Tuesday, May 23, 2006

Darth Marc's Pilgrimmage To Baseball Mecca


Before I start...I just wanted this on the record. I hate those Fox News promos on YES. I really, really hate them.

My baseball emperor called me into his office for a pow-wow. He said that it was time.

Time for what, I said.

"To show the baseball gods that you are a worthy servant. It's time for you to visit the place where it all started."

That's when he told me that it was time to head to Cooperstown. To Baseball's version of Mecca. The Hall Of Fame Museum.



I've been asked by some folks as to why I've never made the pilgrimmage or Hajj upstate. Good question. I've been asking myself that same thing. Both of my parents are big sports fan but not huge baseball fans. My mother was a huge Brooklyn Dodgers fan as a child but once they left for the left coast, she ceased to care about a specific team. My father took me my first Yankee games as child, but he was more of basketball fan having played against Curly Neal of Harlem Globetrotters fame in college. So while I was introduced to the game as a child by my Sith Lord parents, it was up to me to continue the interest on my own.

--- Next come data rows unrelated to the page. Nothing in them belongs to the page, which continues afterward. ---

Definition enum_storage_layout (variants : list (list (Z * Z))) : option EnumStorageLayout :=
  result ← place_slots variants (seq 0 (max_fields variants)) (mkStorage 4 4 []);
  size ← checked_align_up (st_size result) (st_align result);
  Some (mkStorage size (st_align result) (st_slots result)).

Definition slot_anchor (align : Z) : option string :=
  match align with
  | 1 => Some "i8"
  | 2 => Some "i16"
  | 4 => Some "i32"
  | 8 => Some "i64"
  | 16 => Some "vector<2xi64>"
  | _ => None
  end.

Definition enum_slot_storage (slot : EnumPayloadSlot) : option string :=
  anchor ← slot_anchor (sl_align slot);
  if sl_size slot =? 0 then Some ("!llvm.array<0 x " +:+ anchor +:+ ">")%string
  else if negb (sl_size slot mod sl_align slot =? 0) then None
  else if sl_size slot =? sl_align slot then Some anchor
  else
    tail ← checked_u 64 (sl_size slot - sl_align slot);
    Some ("!llvm.struct<(" +:+ anchor +:+ ", !llvm.array<" +:+ pretty tail +:+ " x i8>)>")%string.

(** ** Scalars, vectors and fields *)

Definition scalar_size_align (et : ElementType) : option (Z * Z) :=
  bits ← ElementType_bits et;
  Some (div_ceil bits 8, div_ceil bits 8).

(** [usize::next_power_of_two]; its overflow above [2^63] panics. *)
Definition next_power_of_two (n : Z) : outcome Z :=
  let p := if n <=? 1 then 1 else 2 ^ Z.log2_up n in
  if in_u 64 p then Returns p else Panics.

Definition vector_size_align (el : ElementType) (lanes : nat) : outcome (option (Z * Z)) :=
  match lanes with
  | O => Returns None
  | _ =>
      bits ←?! ElementType_bits el;
      match checked_u 64 (bits * Z.of_nat lanes) with
      | None => Panics
      | Some total =>
          let size := div_ceil total 8 in
          align ←! next_power_of_two size;
          Returns (Some (size, align))
      end
  end.

Fixpoint structural_field_info (ty : Ty) : outcome (option (Z * Z * FieldTy)) :=
  match ty with
  | Scalar et => Returns (sa ← scalar_size_align et; Some (sa.1, sa.2, FScalar et))
  | BorrowTy inner _ _ _ =>
      match inner with
      | Tensor _ _ _ => structural_field_info inner
      | _ => Returns (Some (8, 8, FOpaque))
      end
  | Pointer _ _ _ | Ref _ _ | Function_ _ _ _ | Closure _ _ => Returns (Some (8, 8, FOpaque))
  | Tensor elem dims _ =>
      Returns match elem with
              | ElemGeneric _ => None
              | _ => Some (24 + 16 * Z.of_nat (length dims), 8, FTensor elem (length dims))
              end
  | Simd el n =>
      sa ←! vector_size_align el n;
      Returns (sa ← sa; Some (sa.1, sa.2, FVector el n))
  | Pinned inner _ | Verified inner => structural_field_info inner
  | _ => Returns None
  end.

(** ** The computer *)

#[export] Existing Instance Gid.TypeId_eq_dec.

#[export] Instance TypeId_countable : Countable Gid.TypeId.
Proof.
  refine (inj_countable'
    (fun t => (Gid.word0 t, Gid.word1 t, Gid.word2 t, Gid.word3 t))
    (fun p => match p with (a, b, c, d) => Gid.mkTypeId a b c d end) _).
  by intros [].
Defined.

(** The declarations: the fields of a struct, and the variants of an enum with
    their optional payload types. *)
Record Decls : Type := mkDecls {
  dc_structs : gmap Gid.TypeId (list (Symbol * Ty));
  dc_enums : gmap Gid.TypeId (list (Symbol * option (list Ty)));
}.

(** The part of the computer that changes. *)
Record Computer : Type := mkComputer {
  lc_memo : gmap Gid.TypeId (option TypeLayout);
  lc_visiting : gset Gid.TypeId;
}.

(** The nominal identity of a type without an identifier, and the layout of a
    generic struct at concrete arguments. *)
Class Resolver : Type := {
  resolve_base : Ty -> option Gid.TypeId;
  instance_of : Gid.TypeId -> list Ty -> option (Gid.TypeId * TypeLayout);
}.

(** A method of the computer: [None] when the fuel runs out. *)
Definition comp (A : Type) : Type := Computer -> option (outcome (A * Computer)).

Definition comp_ret {A} (a : A) : comp A := fun st => Some (Returns (a, st)).
Definition comp_lift {A} (o : outcome A) : comp A :=
  fun st => Some (a ←! o; Returns (a, st)).
Definition comp_bind {A B} (m : comp A) (f : A -> comp B) : comp B := fun st =>
  match m st with
  | None => None
  | Some Panics => Some Panics
  | Some (Returns (a, st)) => f a st
  end.

Notation "x ←& m ; k" := (comp_bind m (fun x => k))
  (at level 20, m at level 100, k at level 200, right associativity) : vx_scope.

Section computer.
Context `{Resolver} (decls : Decls).

(** [offset = foffset + fsize], unchecked in the source. *)
Definition add_usize (a b : Z) : outcome Z :=
  match checked_u 64 (a + b) with Some v => Returns v | None => Panics end.

(** [enum_layout]: a C-like enum is its [i32] discriminant. *)
Definition enum_layout (variants : list (Symbol * option (list Ty))) : option TypeLayout :=
  if existsb (fun v : Symbol * option (list Ty) =>
                match v.2 with Some (_ :: _) => true | _ => false end) variants
  then None else Some (mkTypeLayout 4 4 []).

Section fields.
(** The recursive call. *)
Context (layout_of : Gid.TypeId -> comp (option TypeLayout)).

Definition nominal_info (id : Gid.TypeId) : comp (option (Z * Z * FieldTy)) :=
  l ←& layout_of id;
  comp_ret ((fun l => (tl_size l, tl_align l, FNominal id)) <$> l).

(** The cases of [field_info] that [structural_field_info] does not answer. *)
Fixpoint nominal_field_info (ty : Ty) : comp (option (Z * Z * FieldTy)) :=
  match ty with
  | Pinned inner _ | Verified inner =>
      info ←& comp_lift (structural_field_info inner);
      match info with
      | Some i => comp_ret (Some i)
      | None => nominal_field_info inner
      end
  | Struct _ (Some id) | Enum _ (Some id) => nominal_info id
  | Struct _ None | Enum _ None =>
      match resolve_base ty with
      | None => comp_ret None
      | Some id => nominal_info id
      end
  | GenericInstance base args =>
      match resolve_base base with
      | None => comp_ret None
      | Some id =>
          l ←& layout_of id;
          match l with
          | Some l => comp_ret (Some (tl_size l, tl_align l, FNominal id))
          | None =>
              comp_ret (r ← instance_of id args; Some (tl_size r.2, tl_align r.2, FNominal r.1))
          end
      end
  | _ => comp_ret None
  end.

Definition field_info (ty : Ty) : comp (option (Z * Z * FieldTy)) :=
  info ←& comp_lift (structural_field_info ty);
  match info with
  | Some i => comp_ret (Some i)
  | None => nominal_field_info ty
  end.

(** The loop of [fields_layout]. *)
Fixpoint fields_loop (decl_fields : list (Symbol * Ty)) (offset align : Z) (fields : list FieldLayout)
    : comp (option TypeLayout) :=
  match decl_fields with
  | [] =>
      size ←& comp_lift (align_up offset align);
      comp_ret (Some (mkTypeLayout size align fields))
  | (name, ty) :: decl_fields =>
      info ←& field_info ty;
      match info with
      | None => comp_ret None
      | Some (fsize, falign, fty) =>
          foffset ←& comp_lift (align_up offset falign);
          offset' ←& comp_lift (add_usize foffset fsize);
          fields_loop decl_fields offset' (Z.max align falign)
            (fields ++ [mkFieldLayout name foffset fsize fty])
      end
  end.

Definition fields_layout (decl_fields : list (Symbol * Ty)) : comp (option TypeLayout) :=
  fields_loop decl_fields 0 1 [].

Definition compute (id : Gid.TypeId) : comp (option TypeLayout) :=
  match dc_structs decls !! id with
  | Some fields => fields_layout fields
  | None =>
      match dc_enums decls !! id with
      | Some variants => comp_ret (enum_layout variants)
      | None => comp_ret None
      end
  end.
End fields.

Definition set_visiting (f : gset Gid.TypeId -> gset Gid.TypeId) : comp () :=
  fun st => Some (Returns ((), mkComputer (lc_memo st) (f (lc_visiting st)))).
Definition memoize (id : Gid.TypeId) (l : option TypeLayout) : comp () :=
  fun st => Some (Returns ((), mkComputer (<[id := l]> (lc_memo st)) (lc_visiting st))).

Fixpoint layout_of (fuel : nat) (id : Gid.TypeId) : comp (option TypeLayout) := fun st =>
  match fuel with
  | O => None
  | S fuel =>
      match lc_memo st !! id with
      | Some cached => comp_ret cached st
      | None =>
          if decide (id ∈ lc_visiting st) then comp_ret None st
          else
            (_ ←& set_visiting (fun v => {[id]} ∪ v);
             result ←& compute (layout_of fuel) id;
             _ ←& set_visiting (fun v => v ∖ {[id]});
             _ ←& memoize id result;
             comp_ret result) st
      end
  end.

(** One level per declared type, and one for a type that is not declared. *)
Definition layout_fuel : nat := 2 + size (dom (dc_structs decls)).

Definition layout (id : Gid.TypeId) : comp (option TypeLayout) := layout_of layout_fuel id.
End computer.

(** ** Alignment lemmas *)

Lemma is_power_of_two_spec z : is_power_of_two z = true <-> exists k, 0 <= k /\ z = 2 ^ k.
Proof.
  unfold is_power_of_two. rewrite andb_true_iff, Z.ltb_lt, Z.eqb_eq. split.
  - intros [Hz He]. exists (Z.log2 z). split; [apply Z.log2_nonneg|done].
  - intros (k & Hk & ->). rewrite Z.log2_pow2 by done. split; [|done]. by apply Z.pow_pos_nonneg.
Qed.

So I decided that I had run out of excuses as to why I've never made the Diamond Hajj. I've been to Fenway, Wrigley(twice), Jacobs Field, Camden Yards and Dodger Stadium....but I've never visited the birthplace of my first love? Pathetic. I have no excuses.



I started my trek to Mecca on Thursday afternoon. I would have left earlier, but I lost my battle with 10 White Castle cheeseburgers the night before. After paying my penance, I was on my way. I had the Yankees-Rangers game on the radio until about the seventh inning just as I crossed the Tappan Zee. That's when Wright started to unravel and eventually got the hook. I decided to turn the game off. I didn't want any negative feelings to poison my trip to paradise. I eventually got to the hotel around 6:30. It took a little more than five hours because I got lost, but you can do it four from the city, traffic allowing. I got some grub and crashed in the hotel so I was fresh for Friday.


As you can glimpse from the pictures here, the museum lived up expectations. Through the displays and exhibitions, you get a clear visual history of the game from it's beginnings in the the 1830's to today. They don't gloss over anything. If you have a sense of history for the game, it definitely expands on that. If you don't, then you realize how nothing happens in a vaccumn. You realize this team's style of play begat that one and this pitcher begat that one and so on. You realize that while there isn't one way to play the game, some ways work better than others.




I love the fact that they take head-on the problem the game had with the issue of race. It also ties in what was going on in the country at the time to give the customer a fuller view of what was going at the time. People tend to forget that ballplayers are people too. Subject to the same prejudices that affect everyone else. You realize why the progressives in the game went the route they went to integrate the game. You also realize that it wasn't done out of pure altruism, but it shows what happens when good business sense has a sense of justice. We all benefit.


This is a trip that every baseball fan should make in their lifetime. I can't think of a better way to spend your entertainment dollar than the trip to this Upstate New York Village. If for no other reason than the ride up is a beautiful one. You want a perfect drivetime soundtrack moment? Driving in the Catskills at Dusk....with Led Zeppelin's Rain Song on the stereo. Don't think I need to say much else.

1 Comments:

Blogger Secret Mommy said...

I'm really jealous. Great pics! Thanks for sharing.

On a side note. I SWEAR I didn't make my Yankee cake last night.